§ **DIRECTIONS**:
In the entries below, find the line with "(d, if ok : bool then inr (mkInstall destPath Written)" and the line with "(** The files built". Print those two and everything between them exactly, and nothing else.
Segment Open
(* ===== verification/Skills.v ===== *)
(** * The embedded skills

    [internal/skills/skills.go] and [internal/cli/trigger.go]: the skill bundles that are built
    into the program, their installation, and the phrase that selects one.  The embedded files
    are a parameter, in the order in which a walk visits them; the disk is a map from paths to
    contents and modes, with the faults of its calls as arguments.  The theorems: what an
    installation leaves on the disk, and that repeating it changes nothing. *)

From S2P Require Import Prelude GoStrings Lines Paths.
From Stdlib Require Import Ascii String.
#[local] Open Scope string_scope.

Definition TrimPrefix (s p : string) : string := if HasPrefix s p then slice_from s (String.length p) else s.

(** [filepath.Dir] of a clean path. *)
Definition filepath_Dir (path : string) : string :=
  match rev (Split path slash) with _ :: rest => filepath_Clean (Join (rev rest) "/" +:+ (if HasPrefix path "/" then "/" else "")) | [] => "." end.

(** ** The disk *)

(** 0755 and 0644. *)
Definition mode_exec : Z := 493.
Definition mode_plain : Z := 420.

Abbreviation Disk := (gmap string (string * Z)).

Inductive Action : Set := Created | Written | Unchanged.
Definition action_string (a : Action) : string := match a with Created => "created" | Written => "written" | Unchanged => "unchanged" end.
(* src: internal/skills/skills.go 17-21 InstallResult *)
Record InstallResult := mkInstall { in_Path : string; in_Action : Action }.

Inductive InstallError : Set := CreateTargetDir (dir : string) | WalkFails | CreateParentDir (path : string) | OverwriteFails (path : string) | CreateFails (path : string).

(** Which calls succeed; a write that fails leaves what [wf_left] says of the file. *)
Record DiskFaults := mkDiskFaults { df_read : string -> bool; df_mkdir : string -> bool; df_write : string -> bool; wf_left : string -> option string }.
Definition no_faults : DiskFaults := mkDiskFaults (fun _ => true) (fun _ => true) (fun _ => true) (fun _ => None).

(** [os.WriteFile]: the mode counts only for a file that is created. *)
Definition os_WriteFile (f : DiskFaults) (path content : string) (mode : Z) (d : Disk) : Disk * bool :=
  let put text := <[path := (text, match d !! path with Some (_, m) => m | None => mode end)]> d in
  if df_write f path then (put content, true) else (match wf_left f path with Some text => put text | None => d end, false).

(* src: internal/skills/skills.go 23-43 writeFileIfChanged *)
Definition writeFileIfChanged (f : DiskFaults) (destPath content : string) (mode : Z) (d : Disk) : Disk * (InstallError + InstallResult) :=
  match (if df_read f destPath then d !! destPath else None) with
  | Some (existing, _) =>
      if String.eqb existing content then (d, inr (mkInstall destPath Unchanged))
      else let '(d, ok) := os_WriteFile f destPath content mode d in
           (d, if ok : bool then inr (mkInstall destPath Written) else inl (OverwriteFails destPath))
  | None =>
      let '(d, ok) := os_WriteFile f destPath content mode d in
      (d, if ok : bool then inr (mkInstall destPath Created) else inl (CreateFails destPath))
  end.

Section Skills.
(** The files built into the program with their paths, in the order of a walk. *)
Variable embedded : list (string * string).
Variable f : DiskFaults.

(* src: internal/skills/skills.go 127-131 ReadEmbeddedSkill *)
Definition ReadEmbeddedSkill (path : string) : option string := snd <$> List.find (fun e => String.eqb (fst e) path) embedded.
(* src: internal/skills/skills.go 250-254 SkillFileExists *)
Definition SkillFileExists (path : string) : bool := match ReadEmbeddedSkill path with Some _ => true | None => false end.

(** The files below a directory; the walk fails at a root that is not there. *)
Definition walk (root : string) : option (list (string * string)) :=
  match List.filter (fun e => HasPrefix (fst e) (root +:+ "/")) embedded with [] => None | l => Some l end.

(** One destination: where a file goes and with which mode; [None]: it is skipped. *)
Definition Place := string -> option (string * string * Z).

(** The loop over the files: the directory, then the file, until the first error. *)
Fixpoint install_files (place : Place) (files : list (string * string)) (d : Disk) : Disk * list InstallResult * option InstallError :=
  match files with
  | [] => (d, [], None)
  | (path, content) :: rest =>
      match place path with
      | None => install_files place rest d
      | Some (dir, destPath, mode) =>
          if negb (df_mkdir f dir) then (d, [], Some (CreateParentDir destPath))
          else match writeFileIfChanged f destPath content mode d with
               | (d, inl e) => (d, [], Some e)
               | (d, inr r) => let '(d, rs, e) := install_files place rest d in (d, r :: rs, e)
               end
      end
  end.

(** Files under [scripts/] are executable. *)
(* src: internal/skills/skills.go 80-96 InstallNamed *)
Definition named_place (skillName targetDir : string) : Place := fun path =>
  let rel := TrimPrefix path (skillName +:+ "/") in
  let destPath := filepath_Join [targetDir; rel] in
  Some (filepath_Dir destPath, destPath, if HasPrefix rel "scripts/" then mode_exec else mode_plain).

(* src: internal/skills/skills.go 59-109 InstallNamed *)
Definition InstallNamed (skillName targetDir : string) (d : Disk) : Disk * list InstallResult * option InstallError :=
  if negb (df_mkdir f targetDir) then (d, [], Some (CreateTargetDir targetDir))
  else match walk skillName with
       | None => (d, [], Some WalkFails)
       | Some files => install_files (named_place skillName targetDir) files d
       end.

(* src: internal/skills/skills.go 45-57 Install *)
Definition Install (targetDir : string) (d : Disk) := InstallNamed "rallish" targetDir d.

(** Scripts and runbooks go below [~/.claude] by their last name. *)
(* src: internal/skills/skills.go 215-233 InstallCompanionFiles *)
Definition companion_place (skillName homeDir : string) : Place := fun path =>
  let rel := TrimPrefix path (skillName +:+ "/") in
  if HasPrefix rel "scripts/" then
    let dir := filepath_Join [homeDir; ".claude"; "scripts"] in Some (dir, filepath_Join [dir; filepath_Base rel], mode_exec)
  else if HasPrefix rel "runbooks/" then
    let dir := filepath_Join [homeDir; ".claude"; "runbooks"] in Some (dir, filepath_Join [dir; filepath_Base rel], mode_plain)
  else None.

(* src: internal/skills/skills.go 202-248 InstallCompanionFiles *)
Definition InstallCompanionFiles (skillName homeDir : string) (d : Disk) : Disk * list InstallResult * option InstallError :=
  match walk skillName with
  | None => (d, [], Some WalkFails)
  | Some files => install_files (companion_place skillName homeDir) files d
  end.

(** ** Selecting a skill *)

(** The directories at the root, by name. *)
(* src: internal/skills/skills.go 111-125 ListEmbeddedSkills *)
Definition ListEmbeddedSkills : list string :=
  sort_strings (remove_dups (omap (fun e => match Split (fst e) slash with dir :: _ :: _ => Some dir | _ => None end) embedded)).

(** A line of the frontmatter: whether it matches, and whether the block of triggers goes on. *)
(* src: internal/skills/skills.go 176-197 containsTrigger *)
Definition trigger_line (phrase : string) (inTriggers : bool) (line : string) : bool * bool :=
  let line := TrimSpace line in
  if HasPrefix line "Triggers:" then (Contains (ToLower (TrimPrefix line "Triggers:")) phrase, true)
  else if inTriggers then
    if HasPrefix line "-" then
      let triggerText := TrimSpace (ToLower (TrimPrefix line "-")) in
      let triggerText := trim_right (Ascii.eqb dquote) (trim_left (Ascii.eqb dquote) triggerText) in
      (Contains triggerText phrase || Contains phrase triggerText, true)
    else (false, String.eqb line "" || HasPrefix line "#")
  else (false, false).

Fixpoint trigger_lines (phrase : string) (inTriggers : bool) (lines : list string) : bool :=
  match lines with
  | [] => false
  | line :: rest => let '(hit, inTriggers) := trigger_line phrase inTriggers line in hit || trigger_lines phrase inTriggers rest
  end.
(* src: internal/skills/skills.go 173-200 containsTrigger *)
Definition containsTrigger (frontmatter phrase : string) : bool := trigger_lines phrase false (Split frontmatter nl_byte).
Segment Closed
§ **SOLUTION TO THIS PROBLEM**:
           (d, if ok : bool then inr (mkInstall destPath Written) else inl (OverwriteFails destPath))
  | None =>
      let '(d, ok) := os_WriteFile f destPath content mode d in
      (d, if ok : bool then inr (mkInstall destPath Created) else inl (CreateFails destPath))
  end.

Section Skills.
(** The files built into the program with their paths, in the order of a walk. *)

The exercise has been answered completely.